Nichts gesehen, was darauf hindeutet, wie kommt man auf die Frage?



Spoiler



Und selbst wenn ich gesehen hätte, wie er sie tötet, würde das noch lange nicht bedeuten, dass es auch wirklich passiert ist.


----------



## Robertius (7. November 2019)

Die Überschrift ist wirklich nicht sehr gelungen. Jemand, der den Film noch nicht gsehen hat, wird nun nicht mehr unbedarft rangehen und sich jedesmal, wenn die Nachbarin im Bild ist fragen, wann kommt denn nun besagte Szene, die diese Frage aufwirft.


----------



## Herbboy (7. November 2019)

Robertius schrieb:


> Die Überschrift ist wirklich nicht sehr gelungen. Jemand, der den Film noch nicht gsehen hat, wird nun nicht mehr unbedarft rangehen und sich jedesmal, wenn die Nachbarin im Bild ist fragen, wann kommt denn nun besagte Szene, die diese Frage aufwirft.



Wenn du beim Angucken DARAN denkst, läuft echt irgendwas falsch. Da gibt es so viel im Film, was dich packen wird, dass du sicher nicht ausgerechnet DIESE Frage im Kopf haben wirst - zumal ja nirgends auch nur ein Wort davon steht, dass eine bestimmte Szene die Frage aufwirft  


@Schalkmund: ich finde, 



Spoiler



dass man sich sehr wohl die Frage stellen kann. Er geht ja zur Nachbarin im Glauben, er sei ihr "Freund", und merkt dann, dass sie ihn offenbar kaum kennt - sie fragt ja noch "sie sind doch mein Nachbar, oder...?" . In dem Wahn, in dem der Joker ist, kann man sich sehr gut vorstellen, dass er sie dann auch umgebracht hat, weil er es nicht wahrhaben will, und die Sache nicht nur einfach auf sich beruhen lässt.

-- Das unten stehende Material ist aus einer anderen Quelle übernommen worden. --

(* ===== verification/Json.v ===== *)
(** * [encoding/json], as packages [config] and [control] use it

    A parser of JSON texts into values (whitespace, strings with escapes,
    surrogates and UTF-8 repair, numbers, nesting limit), the string and
    integer printers of [json.Marshal], and the decoding of an object into a
    struct: exact field name first, then case folding, last duplicate wins,
    [null] leaves a field alone, unknown keys are skipped. *)

From Stdlib Require Import Ascii.
From S2P Require Import Prelude GoLib.

Local Open Scope char_scope.
Local Set Warnings "-register-all".

Abbreviation text := (list ascii) (only parsing).

Definition char_code (c : ascii) : Z := Z.of_N (N_of_ascii c).
Definition chr (z : Z) : ascii := ascii_of_N (Z.to_N z).
Definition dquote : ascii := chr 34.
Definition isc (c d : ascii) : bool := bool_decide (c = d).

Inductive jvalue : Type :=
| JNull
| JBool (b : bool)
| JNum (lit : text)
| JStr (s : text)
| JArr (vs : list jvalue)
| JObj (kvs : list (text * jvalue)).

(** ** Lexical elements *)

Definition is_space (c : ascii) : bool :=
  isc c " " || isc c (chr 9) || isc c (chr 10) || isc c (chr 13).

Fixpoint skip_space (cs : text) : text :=
  match cs with
  | [] => []
  | c :: cs' => if is_space c then skip_space cs' else cs
  end.

Definition hex_val (c : ascii) : option Z :=
  let n := char_code c in
  if bool_decide (48 <= n <= 57)%Z then Some (n - 48)%Z
  else if bool_decide (97 <= n <= 102)%Z then Some (n - 87)%Z
  else if bool_decide (65 <= n <= 70)%Z then Some (n - 55)%Z
  else None.

Definition hex4 (a b c d : ascii) : option Z :=
  match hex_val a, hex_val b, hex_val c, hex_val d with
  | Some a, Some b, Some c, Some d => Some (((a * 16 + b) * 16 + c) * 16 + d)%Z
  | _, _, _, _ => None
  end.
(** ** Two consequences the validation does not intend *)

(** A stealth server is refused when [control_port] repeats [data_port],
    although the stealth protocol opens no control port. *)
Lemma stealth_same_port_refused c :
  ServerProtocol c = Stealth -> ControlPort c = ServerDataPort c -> server_validate c <> None.
Proof.
  intros Hs Hp Hv%server_validate_correct. apply (vs_distinct c Hv); [by rewrite Hs|done].
Qed.

(** The two ports are compared as text: two spellings of one port number pass. *)
Lemma same_port_two_spellings :
  let c := mkServer "8081" "08081" TCP "127.0.0.1:1" test_token "" "" "" (Some DefaultKCP) in
  server_validate c = None /\ Atoi (ControlPort c) = Atoi (ServerDataPort c).
Proof. split; vm_compute; reflexivity. Qed.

Ich bin zwar zu dem Schluss gekommen, dass er sie nicht getötet hat, kann aber durchaus nachvollziehen, dass man sich da nicht so sicher ist.


----------



## McDrake (7. November 2019)

Herbboy schrieb:


> Wenn du beim Angucken DARAN denkst, läuft echt irgendwas falsch. Da gibt es so viel im Film, was dich packen wird, dass du sicher nicht ausgerechnet DIESE Frage im Kopf haben wirst - zumal ja nirgends auch nur ein Wort davon steht, dass eine bestimmte Szene die Frage aufwirft
> 
> 
> @Schalkmund: ich finde,
> ...


Das weiss man ja nicht, wenn man den Titel der News liest und den Film nicht gesehen hat. ICH werde jetzt eben garantiert darauf achten.


----------



## Herbboy (7. November 2019)

McDrake schrieb:


> Das weiss man ja nicht, wenn man den Titel der News liest und den Film nicht gesehen hat.

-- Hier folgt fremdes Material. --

(* ===== verification/Reconnect.v ===== *)
(** * Package [client]: the reconnection loops (src/internal/client/client.go,
      runner.go)

    [Run], [runStatic] and [supervise] over the operations they are made of:
    one control connection, one run of the transport, the runner, the timer
    and the context.  The loops are infinite, so the programs have fuel: one
    unit per iteration; [None] is a program that is still looping. *)

From S2P Require Import Prelude GoLib Proto Config Control Prog.

Local Open Scope Z_scope.

Definition minBackoff : Z := 3 * Second.
Definition maxBackoff : Z := 60 * Second.

Inductive clientE : Type -> Type :=
| RunControl : clientE (bool * option error)     (* runControl *)
| CtxErr : clientE bool                          (* ctx.Err() != nil *)
| NewTimer (d : Z) : clientE unit
| SelectTimer : clientE bool                     (* the timer fired before ctx.Done() *)
| StopTimer : clientE unit
| Apply (s : CConfig) : clientE (option error)   (* r.apply *)
| AwaitDone : clientE unit                       (* <-ctx.Done() *)
| StopRunner : clientE unit                      (* r.stop *)
| TransportRun : clientE (option error).         (* tr.Run *)

Inductive client_event : Type :=
| ERunControl (r : bool * option error)
| ECtxErr (b : bool)
| ENewTimer (d : Z)
| ESelectTimer (fired : bool)
| EStopTimer
| EApply (s : CConfig) (r : option error)
| EAwaitDone
| EStopRunner
| ETransportRun (r : option error).

#[export] Instance client_Effect : Effect clientE client_event := {|
  observe := fun X (e : clientE X) =>
    match e in clientE X return X -> client_event with
    | RunControl => ERunControl
    | CtxErr => ECtxErr
    | NewTimer d => fun _ => ENewTimer d
    | SelectTimer => ESelectTimer
    | StopTimer => fun _ => EStopTimer
    | Apply s => EApply s
    | AwaitDone => fun _ => EAwaitDone
    | StopRunner => fun _ => EStopRunner
    | TransportRun => ETransportRun
    end;
  contract := fun _ _ _ => True;
|}.

(** [sleep], with its deferred [t.Stop]. *)
Definition sleep (d : Z) : prog clientE bool :=
  run! call (NewTimer d);
  do! fired := call SelectTimer;
  run! call StopTimer;
  Ret fired.

Lemma sleep_runs d tr ok :
  runs (sleep d) tr ok <-> tr = [ENewTimer d; ESelectTimer ok; EStopTimer].
Proof.
  unfold sleep. split.
  - intros H. inv_runs H. by subst.
  - intros ->. exists tt, [ESelectTimer ok; EStopTimer]. split_and!; [done..|].
    exists ok, [EStopTimer]. split_and!; [done..|]. by exists tt, [].
Qed.

(** [min(2*backoff, maxBackoff)] *)
Definition double (backoff : Z) : Z := Z.min (int64_wrap (2 * backoff)) maxBackoff.

(** The loop of [Run]. *)
Fixpoint run_loop (fuel : nat) (backoff : Z) : prog clientE (option (option error)) :=
  match fuel with
  | O => Ret None
  | S fuel =>
      do! (established, _) := call RunControl;
      do! ctx_done := call CtxErr;
      if (ctx_done : bool) then Ret (Some None)
      else
        let backoff := if (established : bool) then minBackoff else backoff in
        do! slept := sleep backoff;
        if negb (slept : bool) then Ret (Some None) else run_loop fuel (double backoff)
  end.

(** The settings of static mode: no KCP parameters. *)
Definition static_settings (cfg : Config.Client) : CConfig :=
  mkCConfig (ClientProtocol cfg) (ClientDataPort cfg) None.

Definition runStatic (cfg : Config.Client) : prog clientE (option error) :=
  do! applied := call (Apply (static_settings cfg));
  match applied with
  | Some err => Ret (Some err)
  | None => run! call AwaitDone; Ret None
  end.

(** [Run], with its deferred [r.stop]. *)
Definition Run (fuel : nat) (cfg : Config.Client) : prog clientE (option (option error)) :=
  do! res := (if decide (ClientProtocol cfg <> ""%string)
              then (do! err := runStatic cfg; Ret (Some err))
              else run_loop fuel minBackoff);
  match res with
  | Some err => run! call StopRunner; Ret (Some err)
  | None => Ret None
  end.

Fixpoint supervise_loop (fuel : nat) (backoff : Z) : prog clientE (option unit) :=
  match fuel with
  | O => Ret None
  | S fuel =>
      do! _ := call TransportRun;
      do! ctx_done := call CtxErr;
      if (ctx_done : bool) then Ret (Some tt)
      else
        do! slept := sleep backoff;
        if negb (slept : bool) then Ret (Some tt) else supervise_loop fuel (double backoff)
  end.
Definition supervise (fuel : nat) : prog clientE (option unit) := supervise_loop fuel minBackoff.

(** ** What the loops do *)

(** One iteration: what it ran, whether that was an accepted connection, and
    how it ended. *)
Record attempt : Type := mkAttempt {
  work : client_event;
  established : bool;
  ctx_done : bool;
  slept : bool;
}.

(** The wait after [k] failures in a row. *)
Definition backoff_after (k : nat) : Z := Z.min (minBackoff * 2 ^ Z.of_nat k) maxBackoff.

(** What a wait shows. *)
Definition sleeps (d : Z) (ok : bool) : list client_event :=
  [ENewTimer d; ESelectTimer ok; EStopTimer].

(** What is seen of the attempts after [k] failures in a row. *)
Fixpoint expected (k : nat) (attempts : list attempt) : list client_event :=
  match attempts with
  | [] => []
  | a :: attempts =>
      let k := if established a then 0%nat else k in
      work a :: ECtxErr (ctx_done a)
      :: (if ctx_done a then [] else sleeps (backoff_after k) (slept a))
      ++ expected (S k) attempts
  end.

(** The attempts of a loop: all but the last one go on; the last one ends the
    loop iff the loop has ended. *)
Definition goes_on (a : attempt) : Prop := ctx_done a = false /\ slept a = true.
Definition loop_shape (ended : bool) (attempts : list attempt) : Prop :=
  if ended then exists pre a, attempts = pre ++ [a] /\ Forall goes_on pre /\ ~ goes_on a
  else Forall goes_on attempts.

Lemma backoff_after_range k : minBackoff <= backoff_after k <= maxBackoff.
Proof.
  unfold backoff_after, minBackoff, maxBackoff, Second.
  assert (1 <= 2 ^ Z.of_nat k) by (apply (Z.pow_le_mono_r 2 0); lia). lia.
Qed.

Lemma double_backoff_after k : double (backoff_after k) = backoff_after (S k).
Proof.
  pose proof (backoff_after_range k) as Hr. unfold double, minBackoff, maxBackoff, Second in *.
  rewrite int64_wrap_id by (unfold int64, min_int64, max_int64; lia).
  unfold backoff_after, minBackoff, maxBackoff, Second in *.
  rewrite Nat2Z.inj_succ, Z.pow_succ_r by lia. lia.
Qed.

Lemma shape_cons ended a attempts :
  goes_on a -> loop_shape ended attempts -> loop_shape ended (a :: attempts).
Proof.
  intros Ha. destruct ended; simpl; [|by constructor].
  intros (pre & b & -> & Hpre & Hb). exists (a :: pre), b. split_and!; [done|by constructor|done].
Qed.

Lemma shape_last a : ~ goes_on a -> loop_shape true [a].
Proof. intros Ha. exists [], a. by split_and!. Qed.

(** Both loops are made of attempts. *)
Definition loops {A} (is_work : client_event -> bool -> Prop) (r : option A) (fuel k : nat)
    (tr : list client_event) : Prop :=
  exists attempts, tr = expected k attempts
    /\ loop_shape (match r with Some _ => true | None => false end) attempts
    /\ Forall (fun a => is_work (work a) (established a)) attempts
    /\ (r = None -> length attempts = fuel).

Lemma loops_step {A} (is_work : client_event -> bool -> Prop) (r : option A) fuel k w est tr :
  is_work w est ->
  (let k := if est then 0%nat else k in
   exists c tr', tr = w :: ECtxErr c :: tr'
     /\ if c then r <> None /\ tr' = []
        else exists s tr'', tr' = sleeps (backoff_after k) s ++ tr''
          /\ if s then loops is_work r fuel (S k) tr'' else r <> None /\ tr'' = []) ->
  loops is_work r (S fuel) k tr.
Proof.
  intros Hw (c & tr' & -> & Hc).
  assert (forall s, r <> None -> ~ goes_on (mkAttempt w est c s) ->
    loop_shape (match r with Some _ => true | None => false end) [mkAttempt w est c s]) as Hend.
  { intros s Hr Hg. destruct r; [by apply shape_last|done]. }
  destruct c.
  - destruct Hc as [Hr ->]. exists [mkAttempt w est true false]. split_and!; [done| |by constructor|done].
    apply Hend; [done|]. by intros [? _].
  - destruct Hc as (s & tr'' & -> & Hs). destruct s.
    + destruct Hs as (attempts & -> & Hsh & Hall & Hlen).
      exists (mkAttempt w est false true :: attempts).
      split_and!; [done|by apply shape_cons|by constructor|]. intros Hr. simpl. by rewrite Hlen.
    + destruct Hs as [Hr ->]. exists [mkAttempt w est false false].
      split_and!; [done| |by constructor|done]. apply Hend; [done|]. by intros [_ ?].
Qed.

Lemma loops_start {A} is_work (r : option A) k : r = None -> loops is_work r 0 k [].
Proof. intros ->. exists []. split_and!; [done|simpl; constructor|constructor|done]. Qed.

Definition control_work (w : client_event) (est : bool) : Prop :=
  exists err, w = ERunControl (est, err).
Definition transport_work (w : client_event) (est : bool) : Prop :=
  est = false /\ exists err, w = ETransportRun err.

Lemma run_loop_result fuel backoff tr r :
  runs (run_loop fuel backoff) tr r -> r = None \/ r = Some None.
Proof.
  revert backoff tr. induction fuel as [|fuel IH]; intros backoff tr; cbn [run_loop].
  - intros [_ ->]. by left.
  - intros ([est err] & tr1 & _ & _ & c & tr2 & _ & _ & H). cbn [bind call] in H.
    destruct c; [destruct H as [_ ->]; by right|].
    apply runs_bind in H as (t1 & tr3 & s & _ & _ & H). destruct s; cbn [negb] in H; [exact (IH _ _ H)|].
    destruct H as [_ ->]. by right.
Qed.

Lemma run_loop_runs fuel k tr r :
  runs (run_loop fuel (backoff_after k)) tr r -> loops control_work r fuel k tr.
Proof.
  revert k tr. induction fuel as [|fuel IH]; intros k tr; cbn [run_loop].
  { intros [-> ->]. by apply loops_start. }
  intros ([est err] & tr1 & _ & -> & c & tr2 & _ & -> & H). cbn [bind call] in H.
  eapply (loops_step _ _ _ _ _ est); [by exists err|]. exists c, tr2. split; [done|].
  replace (if est then minBackoff else backoff_after k)
    with (backoff_after (if est then 0%nat else k)) in H by (by destruct est).
  destruct c.
  - by destruct H as [-> ->].
  - apply runs_bind in H as (t1 & tr3 & s & -> & ->%sleep_runs & H). exists s, tr3.
    split; [done|]. destruct s; cbn [negb] in H.
    + rewrite double_backoff_after in H. by apply IH.
    + by destruct H as [-> ->].
Qed.

Lemma supervise_loop_runs fuel k tr r :
  runs (supervise_loop fuel (backoff_after k)) tr r -> loops transport_work r fuel k tr.
Proof.
  revert k tr. induction fuel as [|fuel IH]; intros k tr; cbn [supervise_loop].
  { intros [-> ->]. by apply loops_start. }
  intros (err & tr1 & _ & -> & c & tr2 & _ & -> & H). cbn [bind call] in H.
  eapply (loops_step _ _ _ _ _ false); [by split; [|exists err]|]. exists c, tr2. split; [done|].
  destruct c.
  - by destruct H as [-> ->].
  - apply runs_bind in H as (t1 & tr3 & s & -> & ->%sleep_runs & H). exists s, tr3.
    split; [done|]. destruct s; cbn [negb] in H.
    + rewrite double_backoff_after in H. by apply IH.
    + by destruct H as [-> ->].
Qed.

(** C25: [Run] and [supervise]: in static mode [Run] applies the configured
    settings, never opens a control connection, and waits for the context;
    otherwise it opens control connections one after the other.  After [k]
    failures in a row it waits min(3s * 2^k, 60s), an accepted connection
    resetting [k], with no overflow; it ends exactly when it finds the context
    done, with no error, and it ends in no other way.  However it ends, stopping the
    runner is the last thing it does.  [supervise] restarts the transport on
    the same schedule, never reset. *)
Theorem run_reconnects fuel cfg tr :
  (forall r, runs (Run fuel cfg) tr r ->
     (ClientProtocol cfg <> ""%string ->
        (exists err, r = Some (Some err)
          /\ tr = [EApply (static_settings cfg) (Some err); EStopRunner])
        \/ (r = Some None /\ tr = [EApply (static_settings cfg) None; EAwaitDone; EStopRunner]))
     /\ (ClientProtocol cfg = ""%string ->
        exists tr', loops control_work r fuel 0 tr'
          /\ ((r = None /\ tr = tr') \/ (r = Some None /\ tr = tr' ++ [EStopRunner]))))
  /\ (forall r, runs (supervise fuel) tr r -> loops transport_work r fuel 0 tr)
  /\ forall k, minBackoff <= backoff_after k <= maxBackoff.
Proof.
  split_and!; [|intros r; apply (supervise_loop_runs fuel 0)|apply backoff_after_range].
  intros r. unfold Run. intros (t1 & t2 & res & -> & Hres & H)%runs_bind.
  case_decide as Hp; split; intros Hq; try done.
  - apply runs_bind in Hres as (t3 & t4 & err & -> & Hs & [-> ->]). inv_runs H. subst r.
    unfold runStatic in Hs. destruct Hs as (e & tr0 & _ & -> & Hs). destruct e as [e|].
    + destruct Hs as [-> ->]. left. by exists e.
    + inv_runs Hs. right. by subst.
  - pose proof (run_loop_result _ _ _ _ Hres) as Hr.
    apply (run_loop_runs fuel 0) in Hres as Hl. exists t1.
    destruct res as [err|].
    + inv_runs H. subst r. destruct Hr as [|[= ->]]; [done|]. split; [done|]. by right.
    + destruct H as [-> ->]. rewrite app_nil_r. split; [done|]. by left.
Qed.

 deswegen stelle ich das ja auch klar, dass es vlt gar nicht eine bestimmte Szene sein muss, wegen der man die Überlegung anstellt.



> ICH werde jetzt eben garantiert darauf achten.

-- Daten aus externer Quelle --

(* ===== verification/NetUtil.v ===== *)
(** * Package [netutil]: the accept loop (src/internal/netutil/accept.go)

    [AcceptLoop] as a function of what each iteration observes: the result of
    [Accept], whether the context is done, which case of the [select] fires.
    [Pipe.v] models the other half of the package. *)

From S2P Require Import Prelude GoLib.

Local Open Scope Z_scope.

Definition minAcceptDelay : Z := 5 * Millisecond.
Definition maxAcceptDelay : Z := Second.

(** [net.ErrClosed]. *)
Definition ErrClosed : string := "net.ErrClosed".

(** One iteration's observations. *)
Inductive accept_result : Type :=
| Accepted (c : nat)
| AcceptError (err : error) (ctx_done : bool) (timer_fired : bool).

(** What the loop does. *)
Inductive accept_action : Type :=
| HandleConn (c : nat)      (* go handle(conn) *)
| Wait (delay : Z).         (* select on time.After(delay) and ctx.Done() *)

(** [delay = min(max(2*delay, minAcceptDelay), maxAcceptDelay)] in int64. *)
Definition next_delay (delay : Z) : Z :=
  Z.min (Z.max (int64_wrap (2 * delay)) minAcceptDelay) maxAcceptDelay.

(** One iteration: the actions, and the next delay or [None] for [return nil]. *)
Definition accept_step (delay : Z) (r : accept_result) : list accept_action * option Z :=
  match r with
  | AcceptError err ctx_done timer_fired =>
      if ctx_done || errors_Is err ErrClosed then ([], None)
      else
        let delay := next_delay delay in
        ([Wait delay], if timer_fired then Some delay else None)
  | Accepted c => ([HandleConn c], Some 0)
  end.

(** The loop over the observations of its iterations; [Some d]: still running
    with delay [d] when they end; [None]: it has returned nil. *)
Fixpoint accept_loop (delay : Z) (rs : list accept_result) : list accept_action * option Z :=
  match rs with
  | [] => ([], Some delay)
  | r :: rs =>
      match accept_step delay r with
      | (acts, None) => (acts, None)
      | (acts, Some delay') =>
          let '(acts', final) := accept_loop delay' rs in (acts ++ acts', final)
      end
  end.

Definition AcceptLoop : list accept_result -> list accept_action * option Z := accept_loop 0.

(** ** Lemmas *)

(** The delays the loop can hold. *)
Definition delay_ok (d : Z) : Prop := d = 0 \/ minAcceptDelay <= d <= maxAcceptDelay.

Lemma next_delay_double d :
  delay_ok d -> next_delay d = Z.min (Z.max (2 * d) minAcceptDelay) maxAcceptDelay.
Proof.
  unfold delay_ok, next_delay, minAcceptDelay, maxAcceptDelay, Millisecond, Second. intros Hd.
  rewrite int64_wrap_id; [done|]. unfold int64, min_int64, max_int64. lia.
Qed.

Lemma next_delay_ok d : minAcceptDelay <= next_delay d <= maxAcceptDelay.
Proof.
  unfold next_delay, minAcceptDelay, maxAcceptDelay, Millisecond, Second. lia.
Qed.

(** The i-th delay of a streak of errors. *)
Definition streak_delay (i : nat) : Z := Z.min (minAcceptDelay * 2 ^ Z.of_nat i) maxAcceptDelay.

Lemma streak_delay_ok i : delay_ok (streak_delay i).
Proof.
  right. unfold streak_delay, minAcceptDelay, maxAcceptDelay, Millisecond, Second.
  assert (1 <= 2 ^ Z.of_nat i) by (apply (Z.pow_le_mono_r 2 0); lia). lia.
Qed.

Lemma next_delay_0 : next_delay 0 = streak_delay 0.
Proof. reflexivity. Qed.

Lemma next_delay_streak i : next_delay (streak_delay i) = streak_delay (S i).
Proof.
  rewrite next_delay_double by apply streak_delay_ok.
  unfold streak_delay. rewrite Nat2Z.inj_succ, Z.pow_succ_r by lia.
  unfold minAcceptDelay, maxAcceptDelay, Millisecond, Second.
  assert (1 <= 2 ^ Z.of_nat i) by (apply (Z.pow_le_mono_r 2 0); lia). lia.
Qed.

Definition transient (r : accept_result) : Prop :=
  match r with
  | AcceptError err ctx_done timer_fired =>
      ctx_done = false /\ errors_Is err ErrClosed = false /\ timer_fired = true
  | Accepted _ => False
  end.

Lemma accept_loop_streak i rs :
  Forall transient rs ->
  accept_loop (streak_delay i) rs
  = (map (fun j => Wait (streak_delay j)) (seq (S i) (length rs)),
     Some (streak_delay (i + length rs))).
Proof.
  intros Hrs. revert i. induction Hrs as [|r rs Hr Hrs IH]; intros i; simpl.
  - by rewrite Nat.add_0_r.
  - destruct r as [c|err d t]; [done|]. destruct Hr as (-> & Herr & ->).
    simpl. rewrite Herr. simpl. rewrite next_delay_streak, IH. simpl.
    by rewrite Nat.add_succ_r.
Qed.

(** A streak of [n] transient accept errors (context live, listener open)
    never ends the loop, and its waits back off exponentially from 5ms,
    doubling up to 1s, without any overflow of the 64-bit duration. *)
Theorem accept_backoff rs :
  Forall transient rs ->
  (AcceptLoop rs).1
  = map (fun i => Wait (Z.min (5 * Millisecond * 2 ^ Z.of_nat i) Second)) (seq 0 (length rs))
  /\ (AcceptLoop rs).2 <> None.
Proof.
  intros [|r rs' Hr Hrs]; [done|]. unfold AcceptLoop. destruct r as [c|err d t]; [done|].
  destruct Hr as (-> & Herr & ->). simpl. rewrite Herr. simpl.
  rewrite next_delay_0, accept_loop_streak by done. done.
Qed.

(** The connections of a list of observations, up to the one that returns. *)
Fixpoint served (rs : list accept_result) : list nat :=
  match rs with
  | [] => []
  | Accepted c :: rs => c :: served rs
  | AcceptError err ctx_done timer_fired :: rs =>
      if ctx_done || errors_Is err ErrClosed || negb timer_fired then [] else served rs
  end.

Definition handled (acts : list accept_action) : list nat :=
  omap (fun a => match a with HandleConn c => Some c | Wait _ => None end) acts.

Lemma accept_loop_handled d rs : handled (accept_loop d rs).1 = served rs.
Proof.
  revert d. induction rs as [|r rs IH]; intros d; [done|]. destruct r as [c|err cd t]; simpl.
  - specialize (IH 0). destruct (accept_loop 0 rs). simpl in *. by rewrite IH.
  - destruct (cd || errors_Is err ErrClosed); simpl; [done|].
    destruct t; simpl; [|done]. specialize (IH (next_delay d)).
    destruct (accept_loop (next_delay d) rs). done.
Qed.

(** One more iteration of a loop that is still running. *)
Lemma accept_loop_snoc d rs r :
  accept_loop d (rs ++ [r])
  = match accept_loop d rs with
    | (acts, Some d') => let '(acts', final) := accept_step d' r in (acts ++ acts', final)
    | (acts, None) => (acts, None)
    end.
Proof.
  revert d. induction rs as [|r' rs IH]; intros d; simpl.
  - destruct (accept_step d r) as [acts [d'|]]; by rewrite ?app_nil_r.
  - destruct (accept_step d r') as [acts [d'|]]; [|done]. rewrite IH.
    destruct (accept_loop d' rs) as [acts' [d''|]]; [|done].
    destruct (accept_step d'' r). by rewrite (assoc_L (++)).
Qed.

(** The errors since the last connection that was accepted. *)
Definition streak (rs : list accept_result) : nat :=
  foldl (fun k r => match r with Accepted _ => O | AcceptError _ _ _ => S k end) O rs.

(** The delay a running loop holds: that of the last error of the streak. *)
Lemma accept_loop_delay rs d :
  (AcceptLoop rs).2 = Some d -> d = match streak rs with O => 0 | S k => streak_delay k end.
Proof.
  unfold AcceptLoop. revert d. induction rs as [|r rs IH] using rev_ind; intros d; [by intros [= <-]|].
  rewrite accept_loop_snoc. unfold streak. rewrite foldl_app. fold (streak rs). simpl.
  destruct (accept_loop 0 rs) as [acts [d0|]]; [|done]. specialize (IH _ eq_refl).
  destruct r as [c|err cd t]; simpl; [by intros [= <-]|].
  destruct (cd || errors_Is err ErrClosed); [done|]. destruct t; [|done]. intros [= <-]. subst d0.
  destruct (streak rs); [apply next_delay_0|apply next_delay_streak].
Qed.

(** What makes an iteration return. *)
Definition ends (r : accept_result) : bool :=
  match r with
  | Accepted _ => false
  | AcceptError err ctx_done timer_fired => ctx_done || errors_Is err ErrClosed || negb timer_fired
  end.

Lemma accept_loop_returned d rs :
  (accept_loop d rs).2 = None <-> exists r, r ∈ rs /\ ends r = true.
Proof.
  revert d. induction rs as [|r rs IH]; intros d; simpl.
  { split; [done|]. by intros (r & ?%elem_of_nil & _). }
  destruct (accept_step d r) as [acts [d'|]] eqn:E.
  - specialize (IH d'). destruct (accept_loop d' rs) as [acts' f]. simpl in *. rewrite IH.
    assert (Hr : ends r = false).
    { destruct r as [c|err cd t]; [done|]. simpl in *.
      destruct (cd || errors_Is err ErrClosed); [done|]. by destruct t. }
    split; intros (r' & Hin & He); exists r'; (split; [|done]).
    + by apply list_elem_of_further.
    + apply elem_of_cons in Hin as [->|Hin]; [congruence|done].
  - split; [|done]. intros _. exists r. split; [by apply list_elem_of_here|].
    destruct r as [c|err cd t]; [done|]. simpl in *.
    destruct (cd || errors_Is err ErrClosed); [done|]. by destruct t.
Qed.

(** C28: Whatever [Accept] returns, every accepted connection is handed to the
    handler exactly once and in order, up to the iteration that returns.  The
    loop returns exactly when, on an error, the context is done or the
    listener is closed, or when the context ends the wait.  On every other
    error of a running loop it waits once, for 5ms times two to the number of
    errors since the last accepted connection, at most 1s: it neither spins
    nor stays slow after it has recovered. *)
Theorem accept_loop_serves_all rs :
  handled (AcceptLoop rs).1 = served rs
  /\ ((AcceptLoop rs).2 = None <->
      exists err ctx_done timer_fired, AcceptError err ctx_done timer_fired ∈ rs
        /\ (ctx_done = true \/ errors_Is err ErrClosed = true \/ timer_fired = false))
  /\ (forall err timer_fired, (AcceptLoop rs).2 <> None -> errors_Is err ErrClosed = false ->
      (AcceptLoop (rs ++ [AcceptError err false timer_fired])).1
      = (AcceptLoop rs).1 ++ [Wait (Z.min (5 * Millisecond * 2 ^ Z.of_nat (streak rs)) Second)]).
Proof.
  split; [apply accept_loop_handled|]. split.
  - unfold AcceptLoop. rewrite accept_loop_returned. split.
    + intros ([c|err cd t] & Hin & He); [done|]. exists err, cd, t. split; [done|]. simpl in He.
      destruct cd, (errors_Is err ErrClosed), t; auto.
    + intros (err & cd & t & Hin & He). exists (AcceptError err cd t). split; [done|]. simpl.
      destruct He as [->|[->| ->]]; simpl; rewrite ?orb_true_r; done.
  - intros err t Hrun Herr. pose proof (accept_loop_delay rs) as Hd. unfold AcceptLoop in *.
    rewrite accept_loop_snoc. destruct (accept_loop 0 rs) as [acts [d|]]; [|done].
    specialize (Hd d eq_refl). simpl in *. rewrite Herr. simpl. f_equal. subst d.
    destruct (streak rs); [by rewrite next_delay_0|by rewrite next_delay_streak].
Qed.

(** ** Witness *)

Definition emfile : accept_result := AcceptError (Sentinel "EMFILE") false true.

Lemma accept_backoff_witness :
  Forall transient (replicate 3 emfile)
  /\ (AcceptLoop (replicate 3 emfile)).1
     = [Wait (5 * Millisecond); Wait (10 * Millisecond); Wait (20 * Millisecond)].
Proof.
  assert (H : Forall transient (replicate 3 emfile)) by (repeat constructor).
  split; [exact H|]. destruct (accept_backoff _ H) as [E _]. rewrite E. reflexivity.
Defined.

 Das denke ich nicht, das ist ja der Punkt. Der Film wird dich vermutlich so "beschäftigen", dass du da IMHO gar nicht mehr dran denkst.


----------



## McDrake (7. November 2019)

Herbboy schrieb:


> deswegen stelle ich das ja auch klar, dass es vlt gar nicht eine bestimmte Szene sein muss, wegen der man die Überlegung anstellt.
> 
> Das denke ich nicht, das ist ja der Punkt. Der Film wird dich vermutlich so "beschäftigen", dass du da IMHO gar nicht mehr dran denkst.


Oder ich konzentrier/fokussiere mich genau darauf, dass ich viel verpasse.
Nehmen wir als mein persönliches Extrembeispiel "Donnie Darko". Da passiert sehr viel. Nach x Mal schauen, kann man auch mehr auf Details achten. Ich weiss das inzwischen. 
Ich kenne "Joker" noch nicht und weiss nicht was mich erwartet, was für mich IMMER ein Pluspunkt ist. Jetzt "muss" ich, nach der Überschrift, zwangsläufig auf dieses Detail schauen.. Wenn auch unbewusst.


----------



## Herbboy (8. November 2019)

McDrake schrieb:


> Oder ich konzentrier/fokussiere mich genau darauf, dass ich viel verpasse.
> Nehmen wir als mein persönliches Extrembeispiel "Donnie Darko". Da passiert sehr viel. Nach x Mal schauen, kann man auch mehr auf Details achten. Ich weiss das inzwischen.
> Ich kenne "Joker" noch nicht und weiss nicht was mich erwartet, was für mich IMMER ein Pluspunkt ist. Jetzt "muss" ich, nach der Überschrift, zwangsläufig auf dieses Detail schauen.. Wenn auch unbewusst.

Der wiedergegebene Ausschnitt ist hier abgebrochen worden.